* [EXTRACTED DATA]:
Lemma insert_occupied_not_NoFuel occ p : insert_occupied occ p <> NoFuel.
Proof. unfold insert_occupied. by destruct (first_overlap p occ). Qed.

Lemma place_interrupt_vector_not_NoFuel s : place_interrupt_vector s <> NoFuel.
Proof.
  unfold place_interrupt_vector. destruct (low_interrupt_vector s); cbn [ok_or obind]; [|done].
  destruct (place_at _ _ _ _) eqn:E; cbn [obind]; try done; [|by apply place_at_not_NoFuel in E].
  destruct (negb _); cbn [guard_err obind]; [done|]. destruct (_ <? _); cbn [guard_err obind]; [done|].
  destruct (validate_placed a) eqn:Ev; cbn [obind]; try done. by apply validate_placed_not_NoFuel in Ev.
Qed.

Lemma first_fit_loop_not_NoFuel l s occ profile : lowered_ok s -> Forall (fun b => 1 <= b) l ->
  forall cs, cursors_ok cs -> first_fit_loop l s cs occ profile <> NoFuel.
Proof.
  intros Hs. induction 1 as [|b l Hb _ IH]; intros cs Hcs; simpl; [done|].
  destruct (cursor_entry b cs) as [c cs'] eqn:Hce.
  destruct (cursor_entry_ok _ _ _ _ Hcs Hb Hce) as [Hc Hcs'].
  destruct (place_next _ _ _ _ _ _) eqn:E; cbn [obind]; try done;
    [|by apply place_next_not_NoFuel in E].
  destruct (usub _ _) eqn:Eu; cbn [obind]; try done; [|by apply usub_not_NoFuel in Eu].
  destruct (_ <=? _); [done | by apply IH].
Qed.

Lemma first_fit_bank_not_NoFuel s cs occ profile : lowered_ok s -> cursors_ok cs ->
  first_fit_bank s cs occ profile <> NoFuel.
Proof.
  intros Hs Hcs. unfold first_fit_bank.
  destruct (candidate_banks cs) eqn:E; cbn [obind]; try done.
  - apply first_fit_loop_not_NoFuel; [done | by eapply candidate_banks_ok | done].
  - unfold candidate_banks in E. destruct (bool_decide _); [done|].
    destruct (next_bank cs) eqn:En; try done. by apply next_bank_not_NoFuel in En.
Qed.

* [TASK]:
All of the lines above need to be given again exactly.

* [RESULT FOR THIS EXERCISE]:
Lemma insert_occupied_not_NoFuel occ p : insert_occupied occ p <> NoFuel.
Proof. unfold insert_occupied. by destruct (first_overlap p occ). Qed.

Lemma place_interrupt_vector_not_NoFuel s : place_interrupt_vector s <> NoFuel.
Proof.
  unfold place_interrupt_vector. destruct (low_interrupt_vector s); cbn [ok_or obind]; [|done].
  destruct (place_at _ _ _ _) eqn:E; cbn [obind]; try done; [|by apply place_at_not_NoFuel in E].
  destruct (negb _); cbn [guard_err obind]; [done|]. destruct (_ <? _); cbn [guard_err obind]; [done|].
  destruct (validate_placed a) eqn:Ev; cbn [obind]; try done. by apply validate_placed_not_NoFuel in Ev.
Qed.

Lemma first_fit_loop_not_NoFuel l s occ profile : lowered_ok s -> Forall (fun b => 1 <= b) l ->
  forall cs, cursors_ok cs -> first_fit_loop l s cs occ profile <> NoFuel.
Proof.
  intros Hs. induction 1 as [|b l Hb _ IH]; intros cs Hcs; simpl; [done|].
  destruct (cursor_entry b cs) as [c cs'] eqn:Hce.
  destruct (cursor_entry_ok _ _ _ _ Hcs Hb Hce) as [Hc Hcs'].
  destruct (place_next _ _ _ _ _ _) eqn:E; cbn [obind]; try done;
    [|by apply place_next_not_NoFuel in E].
  destruct (usub _ _) eqn:Eu; cbn [obind]; try done; [|by apply usub_not_NoFuel in Eu].
  destruct (_ <=? _); [done | by apply IH].
Qed.

Lemma first_fit_bank_not_NoFuel s cs occ profile : lowered_ok s -> cursors_ok cs ->
  first_fit_bank s cs occ profile <> NoFuel.
Proof.
  intros Hs Hcs. unfold first_fit_bank.
  destruct (candidate_banks cs) eqn:E; cbn [obind]; try done.
  - apply first_fit_loop_not_NoFuel; [done | by eapply candidate_banks_ok | done].
  - unfold candidate_banks in E. destruct (bool_decide _); [done|].
    destruct (next_bank cs) eqn:En; try done. by apply next_bank_not_NoFuel in En.
Qed.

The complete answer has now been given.